The hostname of the FortiGate used in this article is 'LAB_GATEWAY_FGT' so Incoming Webhook connector name is set to 'LAB_GATEWAY_FGT'.

Copy the URL generated for the Incoming Webhook connector and save it.

FortiGate Configuration:

• Login to FortiGate and Go to Security Fabric -> Automation, select Create New and provide name for the Automation Stitch.

• Select 'Add Trigger' -> Create -> FortiOS Event Log.
• Provide the name for the Automation Trigger, select the event, and select 'ok' to save the configuration.

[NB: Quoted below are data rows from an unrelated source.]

Lemma inv_take off q pre post hand v :
  v_queue v = pre ++ q :: post -> Forall (fun q' => q_client q' <> q_client q) pre -> inv off hand v ->
  inv (bump off (-1) q) ((q_id q, false) :: hand) (set_taken (set_queue v (pre ++ post)) (v_taken v ++ [q])).
Proof.
  intros Hq Hpre H. pose proof (inv_remove off q pre post hand v Hq H) as [H1 H2 H3 H4 H5 H6 _].
  assert (q_id q < v_next v) as Hid.
  { assert (q_id q ∈ seqZ 0 (v_next v)) as Hin; [|apply elem_of_seqZ in Hin; lia]. rewrite <- (i_ids _ _ _ H). unfold held. rewrite Hq, map_app. cbn.
    rewrite !elem_of_app, elem_of_cons. tauto. }
  split; try done.
  - cbn. apply Forall_app. split; [apply (i_taken _ _ _ H)|by repeat constructor].
  - intros i. vcbn. pose proof (i_order _ _ _ H i) as Ho. rewrite Hq, order_app, order_cons in Ho. rewrite !order_app, order_cons.
    change (order i []) with (@nil Z). rewrite app_nil_r. unfold in_order in *. destruct (Nat.eqb_spec (q_client q) i) as [E|]; cbn [andb] in *.
    + assert (order i pre = []) as Hp.
      { unfold order. rewrite <- E. clear - Hpre. induction Hpre as [|x l Hx _ IH]; [done|]. cbn [List.filter]. unfold in_order at 1.
        destruct (Nat.eqb_spec (q_client x) (q_client q)); [done|]. cbn [andb]. exact IH. }
      rewrite Hp in Ho |- *. cbn [app] in *. by rewrite <- app_assoc.
    + cbn [app] in Ho. by rewrite app_nil_r.
Qed.

(** Changes of one handle: its counter, and its responses. *)
Definition shift (off : nat -> Z) (i : nat) (d : Z) (j : nat) : Z := if Nat.eqb j i then off j + d else off j.

Lemma concat_insert {X} (f : X -> list Z) (l : list X) i x y :
  l !! i = Some x -> concat (map f (<[i := y]> l)) ++ f x ≡ₚ concat (map f l) ++ f y.
Proof.
  intros H. rewrite <- (take_drop_middle l i x H) at 2. rewrite insert_take_drop by (by eapply lookup_lt_Some).
  rewrite !map_app, !concat_app. cbn [map concat]. rewrite <- !app_assoc. apply Permutation_app_head.
  rewrite (Permutation_app_comm (f y)), (Permutation_app_comm (f x)). rewrite <- !app_assoc. apply Permutation_app_head, Permutation_app_comm.
Qed.

(** A structure is counted in a handle and in the hand in the same way. *)
Lemma inv_handle off hand hand' v i r n r' n' d :
  v_handles v !! i = Some (r, n) -> inv off hand v -> n' = n - d ->
  map q_id r' ++ map fst hand' ≡ₚ map q_id r ++ map fst hand ->
  (forall id, (id, true) ∈ hand -> (id, true) ∈ hand') ->
  inv (shift off i d) hand' (set_handles v (<[i := (r', n')]> (v_handles v))).
Proof.
  intros Hi [H1 H2 H3 H4 H5 H6 H7] -> Hp Ht. split; try done.
  - etransitivity; [|exact H1]. unfold held. vcbn. set (Q := map q_id (v_queue v)). set (F := v_freed v).
    pose proof (concat_insert response_ids (v_handles v) i (r, n) (r', n - d) Hi) as Hc. unfold response_ids at 2 4 in Hc. cbn [fst] in Hc.
    rewrite <- !app_assoc. apply Permutation_app_head.
    apply (Permutation_app_inv_r (map q_id r)). set (C := concat _) in Hc |- *. set (C' := concat (map response_ids (v_handles v))) in Hc |- *.
    transitivity ((C ++ map q_id r) ++ F ++ map fst hand').
    + rewrite <- !app_assoc. apply Permutation_app_head. rewrite (Permutation_app_comm (map q_id r)). by rewrite <- !app_assoc.
    + rewrite Hc. rewrite <- !app_assoc. apply Permutation_app_head. rewrite (Permutation_app_comm (map q_id r')), <- !app_assoc. apply Permutation_app_head.
      rewrite (Permutation_app_comm (map fst hand')), Hp. by rewrite Permutation_app_comm.
  - intros x Hx. destruct (H5 x Hx) as [?|?]; [by left|right; by apply Ht].
  - intros j r0 n0. vcbn. unfold shift. destruct (Nat.eqb_spec j i) as [->|Hne].
    + rewrite list_lookup_insert_eq by (by eapply lookup_lt_Some). intros [= <- <-]. rewrite (H6 i r n Hi). lia.
    + rewrite list_lookup_insert_ne by done. apply H6.
Qed.

Lemma inv_counter off hand v i r n d :
  v_handles v !! i = Some (r, n) -> inv off hand v -> inv (shift off i d) hand (set_handles v (<[i := (r, n - d)]> (v_handles v))).
Proof. intros Hi H. by apply (inv_handle off hand hand v i r n r (n - d) d). Qed.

General FortiOS event logs which are of more concern in a production environment, are monitored to send the notification, so the below events are selected to trigger the automation.

Event:

• Admin login failed.
• Application crashed.
• BGP neighbor status changed
• Configuration changed.
• File descriptor conserve mode entered.
• FortiGuard's hostname is unresolvable.
• FortiGuard web filter unreachable.
• Interface link status changed.
• IPsec VPN tunnel is down.
• New firmware is available on FortiGuard.
• Routing information changed.
• System performance statistics.

• Select 'Add Action' -> Create -> Microsoft Teams Notification.
• Provide the name for the Automation action, enter the webhook URL, and select 'OK' to save the configuration.

• Post Automation configuration, whenever the selected event logs are generated in the FortiGate, Automation Stitch will get triggered and a notification will be sent to Microsoft Teams.